Alors que de nombreux ouvrages attendus sortent en cette rentrée littéraire hivernale, Marque Page se penche sur des romans sortis en septembre dernier, romans émouvants et enthousiasmants tant par la richesse de leur écriture que par l’histoire singulière qu’ils racontent.
Les gens de Bilbao naissent où ils veulent de Maria Larrea chez Grasset
L’histoire commence en Espagne, par deux naissances et deux abandons. En juin 1943, une prostituée obèse de Bilbao donne vie à un garçon qu’elle confie aux jésuites. Un peu plus tard, en Galice, une femme accouche d’une fille et la laisse aux sœurs d’un couvent. Elle revient la chercher dix ans après. L’enfant est belle comme le diable, jamais elle ne l’aimera.
Le garçon, c’est Julian. La fille, Victoria.

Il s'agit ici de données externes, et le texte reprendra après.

Lemma fgets_full fuel i (s : list Z) p ef st : opened p ef st → (0 < i + 0)%nat →
  (i + 0 <= length s)%nat →
  delivers i [] s p (complete 0 []) st (fgets_loop fuel s i 0 f st).
Proof.
  intros HO Hi Hs. assert (fgets_loop fuel s i 0 f = finish_line (E := E) s i) as -> by (by destruct fuel).
  pose proof (finish_line_spec i [] s p ef st st) as S. cbn [length] in S.
  rewrite splice_nil, Nat.add_0_r, zlen_nil, Z.add_0_r in S. apply S; by (lia || done).
Qed.

(** The line of a file, by what was read of it. *)
Lemma line_of_chunk (n : nat) (data tail : list Z) : (length data <= n)%nat →
  line n (data ++ tail)
  = if ends (line (length data) data) then line (length data) data
    else data ++ line (n - length data) tail.
Proof.
  intros Hn. assert (line (length data) data = line (length data) (data ++ tail)) as El
    by (by rewrite line_app_r).
  replace n with (length data + (n - length data))%nat at 1 by lia.
  destruct (ends (line (length data) data)) eqn:He.
  - rewrite El. apply line_add_ends. by rewrite <- El.
  - rewrite line_add; [|by rewrite <- El|rewrite length_app; lia].
    by rewrite take_app_length, drop_app_length.
Qed.

Lemma complete_app size (data l : list Z) : ends data = false →
  complete size (data ++ l) = complete (size - zlen data) l.
Proof.
  intros He. unfold complete. rewrite ends_app, zlen_app by done. f_equal.
  destruct (Z.eqb_spec (zlen l) (size - zlen data)), (Z.eqb_spec (zlen data + zlen l) size); lia || done.
Qed.

Lemma fgets_loop_spec fuel i (s : list Z) size p ef st : opened p ef st →
  0 <= p <= zlen content → 0 <= size < 2 ^ 31 → (Z.to_nat size <= fuel)%nat →
  (i + Z.to_nat size <= length s)%nat → (0 < i + Z.to_nat size)%nat →
  let l := line (Z.to_nat size) (drop (Z.to_nat p) content) in
  delivers i l s p (complete size l) st (fgets_loop fuel s i size f st).
Proof.
  revert i s size p ef st. induction fuel as [|fuel IH]; intros i s size p ef st HO Hp Hsz Hf Hs Hi l.
  { assert (size = 0) as -> by lia. by apply (fgets_full O) with ef. }
  destruct (Z.eqb_spec size 0) as [->|Hn]; [by apply (fgets_full (S fuel)) with ef|].
  cbn [fgets_loop]. rewrite (proj2 (Z.eqb_neq size 0)) by done. cbv zeta.
  set (n := if size <? 512 then size else 512).
  assert (0 < n <= size) as Hnn by (unfold n; destruct (Z.ltb_spec size 512); lia).
  destruct (fread_spec st p ef n HO Hp ltac:(lia)) as (s1 & E1 & F1 & O1).
  set (data := take (Z.to_nat n) (drop (Z.to_nat p) content)) in *.
  set (rest := drop (Z.to_nat p) content) in *.
  assert (p + zlen data <= zlen content ∧ zlen data <= n) as [Hd1 Hd2].
  { unfold data, rest, zlen in *. rewrite length_take, length_drop. lia. }
  assert (rest = data ++ drop (Z.to_nat n) rest) as Er by (by unfold data; rewrite take_drop).
  erewrite bind_ok by apply E1. cbv beta match.
  rewrite (proj2 (Z.eqb_neq n 0)), andb_true_r by lia.
  destruct (Z.eqb_spec (zlen data) 0) as [Hz|Hz].
  { assert (data = []) as Hz0 by (destruct data; [done|rewrite zlen_cons in Hz; pose proof (zlen_nonneg data); lia]).
    assert (l = []) as ->.
    { unfold l. fold rest. destruct rest as [|b r]; [by destruct (Z.to_nat size)|].
      unfold data in Hz0. destruct (Z.to_nat n) eqn:En; [lia|done]. }
    destruct (set_eof_spec s1 _ _ 1 O1) as (s2 & E2 & F2 & O2).
    erewrite bind_ok by apply E2. unfold complete, ends. cbn [last]. rewrite zlen_nil.
    rewrite (proj2 (Z.eqb_neq 0 size)) by done. exists s2. rewrite splice_nil.
    split_and!; [done|by etrans|by rewrite zlen_nil, <- Hz]. }
  rewrite Z.leb_refl. erewrite bind_ok by (unfold zlen; by rewrite Nat2Z.id, firstn_all).
  rewrite copy_line_spec by (unfold zlen in *; lia). erewrite bind_ok by done. cbv beta match.
  set (l1 := line (length data) data).
  assert (l = if ends l1 then l1
              else data ++ line (Z.to_nat (size - zlen data)) (drop (Z.to_nat (p + zlen data)) content)) as ->.
  { unfold l. fold rest. rewrite Er, line_of_chunk by (unfold zlen in *; lia). fold l1.
    destruct (ends l1); [done|]. f_equal. f_equal; [unfold zlen; lia|].
    rewrite <- (drop_app_length data (drop (Z.to_nat n) rest)), <- Er. unfold rest.
    rewrite drop_drop. f_equal. unfold zlen in *. lia. }
  destruct (ends l1) eqn:He.
  - unfold complete. rewrite He. eapply newline_found; try done; unfold zlen in *; lia.
  - assert (l1 = data) as E2 by (unfold l1; rewrite line_take by done; apply firstn_all).
    rewrite E2, s32_small by (pose proof (zlen_nonneg data); lia).
    rewrite complete_app by (by rewrite <- E2).
    pose proof (line_length (Z.to_nat (size - zlen data)) (drop (Z.to_nat (p + zlen data)) content)) as Hl2.
    eapply delivers_app; [exact F1|unfold zlen in *; lia|].
    eapply IH; try done; unfold zlen in *; rewrite ?splice_length; lia.
Qed.

(** C20: [fgets] on a file the system calls read gives the line at the position of
    the stream: it ends, the buffer gets the line and a terminator, the stream
    moves by its length; at the end of the file an unfinished line is lost and
    the result is null; and it writes behind the buffer exactly when the line,
    newline included, fills the [size] bytes the caller has. *)
Theorem fgets_reads (s : list Z) (size p ef : Z) (fuel : nat) (st : store E) : opened p ef st →
  0 <= p <= zlen content → 0 < size < 2 ^ 31 → (Z.to_nat size <= fuel)%nat → size <= zlen s →
  let l := line (Z.to_nat size) (drop (Z.to_nat p) content) in
  let r := fgets fuel s size f st in
  if complete size l then
    if zlen l <? zlen s then
      ∃ st' ef', r = Ok (true, splice 0 (l ++ [0]) s) st' ∧ from st st' ∧ opened (p + zlen l) ef' st'
    else r = Fault OutOfBounds ∧ zlen l = size ∧ size = zlen s
  else ∃ st', r = Ok (false, splice 0 l s) st' ∧ from st st' ∧ opened (p + zlen l) 1 st'.
Proof.
  intros HO Hp Hsz Hf Hs l r.
  assert (delivers 0 l s p (complete size l) st r) as D.
  { unfold r, fgets. rewrite (proj2 (Z.leb_gt size 0)) by lia.
    eapply fgets_loop_spec; try done; unfold zlen in *; lia. }
  pose proof (line_length (Z.to_nat size) (drop (Z.to_nat p) content)) as Hl. fold l in Hl.
  unfold delivers in D. destruct (complete size l); [|done].
  destruct (Z.ltb_spec (zlen l) (zlen s)) as [Hlt|Hge], (decide (0 + length l < length s)%nat);
    try done; unfold zlen in *; try lia. split_and!; [done|lia..].
Qed.
End Reading.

Ce sont le père et la mère de Maria, notre narratrice.
Dans la première partie du roman, celle-ci déroule en parallèle l’enfance de ses parents et la sienne. Dans un montage serré champ contre champ, elle fait défiler les scènes et les années : Victoria et ses dix frères et sœurs, l’équipe de foot du malheur ; Julian fuyant l’orphelinat pour s’embarquer en mer. Puis leur rencontre, leur amour et leur départ vers la France. La galicienne y sera femme de ménage, le fils de pute, gardien du théâtre de la Michodière. Maria grandit là, parmi les acteurs, les décors, les armes à feu de son père, basque et révolutionnaire, buveur souvent violent, les silences de sa mère et les moqueries de ses amies. Mais la fille d’immigrés coude son destin. Elle devient réalisatrice, tombe amoureuse, fonde un foyer, s’extirpe de ses origines. Jusqu’à ce que le sort l’y ramène brutalement. A vingt-sept ans, une tarologue prétend qu’elle ne serait pas la fille de ses parents. Pour trouver la vérité, il lui faudra retourner à Bilbao, la ville où elle est née. C’est la seconde partie du livre, où se révèle le versant secret de la vie des protagonistes au fil de l’enquête de la narratrice.

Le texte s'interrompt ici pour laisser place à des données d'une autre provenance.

Lemma external_ram_size_total o v : header_ok o → ∃ r, external_ram_size o v = Some r.
Proof.
  destruct o as [h|]; cbn [external_ram_size header_ok]; [|eauto].
  intros [_ Hm]. case_match; [|eauto].
  destruct (parse_digits_total 3 (tail (model h)) 0) as [r Hr].
  - destruct (model h); cbn in *; lia.
  - unfold parse_model_number. rewrite Hr. cbn [mbind option_bind]. eauto.
Qed.

Section Run.
Context {E : Type} `{MachineOk E}.
Abbreviation K := (res (info E)).
Implicit Types s : info E.

Definition state_is (ls : list (list Z)) (ds : list draw) s : Prop := lines s = ls ∧ drawings s = ds.

Lemma call_ok {A} ls ds (g : E → A * E) :
  succeeds (state_is ls ds) (call g) (λ a s, (∃ e, a = (g e).1) ∧ state_is ls ds s).
Proof.
  intros s [H4 H5]. unfold call. destruct (g (outside s)) as [a e'] eqn:Eg.
  eexists a, _. split; [done|]. split; [by exists (outside s); rewrite Eg|done].
Qed.

Lemma call_then {A B} ls ds (g : E → A * E) (f : A → K B) Q :
  (∀ e, succeeds (state_is ls ds) (f (g e).1) Q) → succeeds (state_is ls ds) (call g ≫= f) Q.
Proof. intros Hf. eapply succeeds_know; [apply call_ok|]. by intros a [e ->]. Qed.

Lemma get_then {A B} ls ds (g : info E → A) (f : A → K B) Q :
  (∀ s, state_is ls ds s → succeeds (state_is ls ds) (f (g s)) Q) →
  succeeds (state_is ls ds) (res_get g ≫= f) Q.
Proof. intros Hf s Hs. destruct (Hf s Hs s Hs) as (a & s' & Ea & Ha). by exists a, s'. Qed.

Lemma opt_then {A B} (P : info E → Prop) e o (a : A) (f : A → K B) Q : o = Some a →
  succeeds P (f a) Q → succeeds P (res_opt e o ≫= f) Q.
Proof. intros -> Hf s Hs. destruct (Hf s Hs) as (b & s' & Eb & Hb). by exists b, s'. Qed.

Lemma get_from {A B} s0 (g : info E → A) (f : A → K B) Q :
  succeeds (λ s, s = s0) (f (g s0)) Q → succeeds (λ s, s = s0) (res_get g ≫= f) Q.
Proof. intros Hf s ->. destruct (Hf s0 eq_refl) as (b & s' & Eb & Hb). by exists b, s'. Qed.

Lemma find_rom_header_ok s0 :
  succeeds (λ s, s = s0) find_rom_header (λ o s, header_ok o ∧ s = s0).
Proof.
  unfold find_rom_header. apply get_from.
  assert (∀ a, header_ok (Some (rom_at a (outside s0)))) as Hh by (intros a; cbn; by rewrite !memory_length).
  assert (∀ a, ∃ r, memcmp (signature (rom_at a (outside s0))) (str "CASIODICS") 9 = Some r) as Hm.
  { intros a. apply memcmp_total; [|cbn; lia]. destruct (Hh a) as [-> _]. lia. }
  destruct (Hm 0x8000ff80) as [r1 E1]. eapply opt_then; [exact E1|].
  case_match; [by apply succeeds_ret|]. destruct (Hm 0x8001ff80) as [r2 E2].
  eapply opt_then; [exact E2|]. apply succeeds_ret. intros s' Hs'. split; [by case_match|done].
Qed.

Lemma field_ok ls ds o (f : rom_header → list Z) n initial : short n (literal initial) →
  (∀ h, o = Some h → length (f h) = n) →
  succeeds (state_is ls ds) (field o f n initial) (λ t s, short n t ∧ state_is ls ds s).
Proof.
  intros Hi Hf. unfold field. destruct o as [h|]; [|by apply succeeds_ret].
  specialize (Hf h eq_refl). destruct (copy_field_total n (f h)) as [l El]; [lia|].
  eapply opt_then; [exact El|]. apply succeeds_ret. intros s Hs. split; [|done].
  destruct (copy_field_ok _ _ _ El) as [Hl Hn]. exists l. split; [split; [done|by exists []]|lia].
Qed.

Lemma short_mono n m t : short n t → (n <= m)%nat → short m t.
Proof. intros (w & Hw & Hl) Hm. exists w. split; [done|lia]. Qed.

Lemma addin_id_ok id : fits_id id → short 9 (splice 0 id (replicate 10 0)).
Proof.
  intros [(w & Hw & r & ->) Hl]. rewrite length_app in Hl. cbn [length] in Hl.
  exists w. split; [|lia]. split; [done|].
  unfold splice. rewrite take_0, <- app_assoc. cbn. by eexists.
Qed.

(** [call_then], from a known state. *)
Lemma call_from {A B} s0 (g : E → A * E) (f : A → K B) Q :
  succeeds (state_is (lines s0) (drawings s0)) (f (g (outside s0)).1) Q →
  succeeds (λ s, s = s0) (call g ≫= f) Q.
Proof.
  intros Hf s ->. destruct (g (outside s0)) as [a e'] eqn:Eg.
  destruct (Hf (Info e' (lines s0) (report s0) (drawings s0))) as (b & s' & Eb & Hb); [done|].
  exists b, s'. split; [|done]. unfold call, mbind, res_mbind. by rewrite Eg.
Qed.

Lemma gather_ok ctx s0 : fits_id (sys_dict_info (outside s0)).1.2 →
  succeeds (λ s, s = s0) (collect ctx) (λ f s, good_facts f ∧ state_is (lines s0) (drawings s0) s).
Proof.
  intros Hid. unfold collect. eapply succeeds_know; [apply find_rom_header_ok|]. intros o Ho.
  apply get_from. destruct (external_ram_size_total o (reg32 0xff000030 (outside s0)) Ho) as [r Er].
  eapply opt_then; [exact Er|]. apply call_from. destruct Hid as [Hc Hlen]. pose proof (addin_id_ok _ (conj Hc Hlen)) as Hs.
  destruct (sys_dict_info (outside s0)) as [[drv id] e']. cbn [fst snd] in *.
  rewrite decide_True by done. apply (succeeds_know _ _ _ (λ a, short 9 a)); [by apply succeeds_ret|].
  intros id' Hid'. do 3 (apply call_then; intros ?; destruct (_ : (Z * Z) * E).1).
  apply (succeeds_then); [case_match; [|by apply succeeds_ret];
    eapply succeeds_conseq; [apply call_ok|by intros ? ? []]|]. intros [cfs cf].
  eapply succeeds_know; [apply field_ok; [apply literal_short; done|by intros h ->; apply Ho]|]. intros t1 Ht1.
  eapply succeeds_know; [apply field_ok; [apply literal_short; done|by intros h ->; apply Ho]|]. intros t2 Ht2.
  apply succeeds_ret. intros s Hs'. split; [|done]. split_and!; [done..|apply (short_mono 4); [done|lia]].
Qed.

(** An identifier that is longer is stored behind the array. *)
Lemma long_identifier_overruns ctx s : (10 < length (sys_dict_info (outside s)).1.2)%nat →
  collect ctx s = Fault OutOfBounds.
Proof.
  intros Hlen. unfold collect. destruct (find_rom_header_ok s s eq_refl) as (o & s' & Eo & Ho & ->).
  destruct (external_ram_size_total o (reg32 0xff000030 (outside s)) Ho) as [r Er].
  unfold mbind, res_mbind. rewrite Eo. cbn. rewrite Er. cbn. unfold call.
  destruct (sys_dict_info (outside s)) as [[drv id] e']. cbn [fst snd] in *.
  by rewrite decide_False by lia.
Qed.

(** ** The lines and the report *)

Definition line_fits (l : list Z) : Prop := (length l < 64)%nat.

Lemma format_line_ok fmt args ls ds : entry_ok (fmt, args) →
  succeeds (state_is ls ds) (format_line fmt args) (λ l s, line_fits l ∧ state_is ls ds s).
Proof.
  intros (bs & n & Hf & Hb & Hn). destruct (vsprintf_at_most _ _ _ _ Hf Hb) as (w & Ew & Hw & Hl).
  cbn in Ew. unfold format_line. eapply opt_then; [exact Ew|]. cbv beta match.
  rewrite (proj2 (Z.leb_le _ _)) by (unfold zlen, LINE_LENGTH; rewrite length_app; cbn; lia).
  eapply opt_then; [by apply (strlen_c_string w [])|]. apply succeeds_ret. intros s Hs. split; [|done].
  unfold line_fits, zlen. rewrite Nat2Z.id, take_app_length. lia.
Qed.

Lemma add_lines_ok l ls ds : Forall entry_ok l → (length ls + length l <= MAX_LINES)%nat →
  succeeds (state_is ls ds) (add_lines l) (λ _ s, ∃ ws, state_is (ls ++ ws) ds s ∧
    Forall line_fits ws ∧ length ws = length l).
Proof.
  revert ls. induction l as [|[fmt args] l IH]; intros ls Hl Hn; cbn [add_lines].
  { apply succeeds_ret. intros s Hs. exists []. rewrite app_nil_r. by split_and!. }
  inversion Hl as [|? ? He Hl']; subst. cbn [length] in Hn.
  apply (succeeds_bind _ _ _ (λ _ s, ∃ w, line_fits w ∧ state_is (ls ++ [w]) ds s)).
  - unfold add_line. apply get_then. intros s [-> _]. rewrite decide_False by lia.
    eapply succeeds_know; [by apply format_line_ok|]. intros w Hw s' [<- Hds].
    eexists tt, _. split; [done|]. by exists w.
  - intros _ s (w & Hw & Hs).
    destruct (IH (ls ++ [w]) Hl') with (s := s) as (a & s' & Ea & ws & Hs' & Hws & Hlen);
      [rewrite length_app; cbn; lia|done|].
    exists a, s'. split; [done|]. exists (w :: ws). rewrite <- app_assoc in Hs'.
    split; [done|]. split; [by constructor|cbn; by f_equal].
Qed.

(** All lines, each with its end. *)
Definition whole (ls : list (list Z)) : list Z := concat (map (λ l, l ++ [13; 10]) ls).

Lemma report_whole ls offset : offset + zlen (whole ls) < REPORT_LENGTH → report_of ls offset = whole ls.
Proof.
  revert offset. induction ls as [|l ls IH]; intros offset Ho; [done|]. cbn [report_of].
  unfold whole in *. cbn [map concat] in *. rewrite !zlen_app in Ho.
  change (zlen [13; 10]) with 2 in Ho. pose proof (zlen_nonneg (concat (map (λ l, l ++ [13; 10]) ls))).
  destruct (Z.geb_spec (offset + zlen l + 2) REPORT_LENGTH); [lia|].
  rewrite IH by lia. by rewrite <- app_assoc.
Qed.

Lemma whole_length ls : Forall line_fits ls → zlen (whole ls) <= 65 * zlen ls.
Proof.
  induction 1 as [|l ls Hl Hls IH]; [done|]. unfold whole in *. cbn [map concat].
  rewrite !zlen_app. change (zlen [13; 10]) with 2. rewrite zlen_cons.
  unfold line_fits, zlen in *. lia.
Qed.

(** ** Drawing *)

(** [width]: of a character of the font, which is of 16 lines. *)
Definition on_screen (width : Z) (d : draw) : Prop :=
  match d with
  | RenderText x y t => 0 <= x ∧ 0 <= y <= SCREEN_HEIGHT - 16 ∧ x + width * zlen t <= SCREEN_WIDTH
  | DrawRect x y w h => 0 <= x ∧ 0 <= y ∧ x + w <= SCREEN_WIDTH ∧ y + h <= SCREEN_HEIGHT
  | SetPen _ _ _ | CopyVram => True
  end.

(** The lines stay, the report too, and what is drawn is on the screen. *)
Definition shown (width : Z) (ls : list (list Z)) (rp : list Z) s : Prop :=
  lines s = ls ∧ report s = rp ∧ Forall (on_screen width) (drawings s).

Section Pages.
Context (width : Z) (Hwidth : 0 <= width <= 8).
Context (ls : list (list Z)) (rp : list Z) (fit : Forall line_fits ls).

Lemma line_on_screen y t : 0 <= y <= 304 → line_fits t → on_screen width (RenderText 8 y t).
Proof.
  unfold on_screen, line_fits, zlen, SCREEN_HEIGHT, SCREEN_WIDTH. intros Hy Ht. split_and!; [lia..|].
  assert (width * Z.of_nat (length t) <= 8 * Z.of_nat (length t)) by (apply Z.mul_le_mono_nonneg_r; lia). lia.
Qed.

Lemma draw_ok d : on_screen width d → succeeds (shown width ls rp) (draw_call d) (λ _, shown width ls rp).
Proof.
  intros Hd s (H4 & H5 & H6). eexists tt, _. split; [done|]. split_and!; [done..|].
  cbn. apply Forall_app. split; [done|by apply Forall_singleton].
Qed.

Lemma shown_call {A} (g : E → A * E) : succeeds (shown width ls rp) (call g) (λ _, shown width ls rp).
Proof. intros s Hs. unfold call. destruct (g (outside s)) as [a e']. by eexists a, _. Qed.

Lemma shown_get {A B} (g : info E → A) (f : A → K B) Q :
  (∀ s, shown width ls rp s → succeeds (shown width ls rp) (f (g s)) Q) →
  succeeds (shown width ls rp) (res_get g ≫= f) Q.
Proof. intros Hf s Hs. destruct (Hf s Hs s Hs) as (a & s' & Ea & Ha). by exists a, s'. Qed.

Lemma render_lines_ok n index y : 0 <= y → y + 16 * Z.of_nat n <= 304 →
  succeeds (shown width ls rp) (render_lines n index y) (λ _, shown width ls rp).
Proof.
  revert index y. induction n as [|n IH]; intros index y Hy Hn; cbn [render_lines]; [by apply succeeds_ret|].
  apply shown_get. intros s (-> & _ & _). destruct (ls !! Z.to_nat index) as [l|] eqn:El; [|by apply succeeds_ret].
  apply succeeds_then; [apply draw_ok; by repeat case_match|]. intros _.
  apply succeeds_then; [apply draw_ok|intros _; apply IH; lia].
  apply line_on_screen; [lia|]. by eapply Forall_lookup_1.
Qed.

Lemma footer_ok page count status : entry_ok (literal "LEFT/RIGHT: pages  BACK: exit  %u/%u  SAVE:%s",
  [AInt (page + 1); AInt count; AStr (Some (if status =? 0 then literal "OK" else literal "ERR"))]).
Proof.
  exists [BInt; BInt; BStr 3], 62%nat. split; [|split; [vm_compute; reflexivity|lia]].
  repeat constructor. assert (short 3 (if status =? 0 then literal "OK" else literal "ERR")) as (w & Hw & Hl).
  { case_match; apply literal_short; vm_compute; reflexivity. }
  by econstructor.
Qed.

Lemma format_shown fmt args : entry_ok (fmt, args) →
  succeeds (shown width ls rp) (format_line fmt args) (λ l s, line_fits l ∧ shown width ls rp s).
Proof.
  intros He s (H4 & H5 & H6). destruct (format_line_ok fmt args (lines s) (drawings s) He s) as (l & s' & El & Hl & _);
    [done|]. exists l, s'. split; [done|]. split; [done|].
  revert El. unfold format_line. destruct (vsprintf fmt args) as [[k [t|]]|]; try done.
  cbn. unfold mbind, res_mbind. cbn. destruct (zlen t <=? LINE_LENGTH); [|done]. destruct (strlen t); [|done].
  by intros [= _ <-].
Qed.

Dans une écriture à la fois fluide mais tendue, Maria Larrea nous raconte donc une histoire, son histoire, qui se déroule sous nos yeux écarquillés tel un film où l’on attendrait la prochaine séquence. Cela doit sans doute au métier premier de la romancière, qui, après être passée par la prestigieuse école de la FEMIS devient réalisatrice et scénariste pour le cinéma. Maria Larrea a l’art de nous tenir en haleine tout au long de son récit, et nous sommes bien loin de nous douter en début de lecture où celui-ci nous mènera. Au fil des chapitres qui alternent entre la Galice et Bilbao, sa terre d’origine et Paris où elle grandit et vit, Maria Larrea revient sur une enquête aussi étonnante qu’émouvante puisqu’elle est celle, réelle, de ses origines. Une quête d’identité qui se heurtera à de nombreux silences - ceux de ses parents Victoria et Julian - mais aussi à de réels tabous - l’adoption illégale dans une espagne tout juste sortie du régime franquiste. Mais son entourage ainsi que de nombreux témoignages similaires au sien l’aideront à, peu à peu, faire la lumière sur sa naissance, brisant un poids devenu trop lourd, dévoilant un secret qu’elle ne sera plus alors la seule à porter.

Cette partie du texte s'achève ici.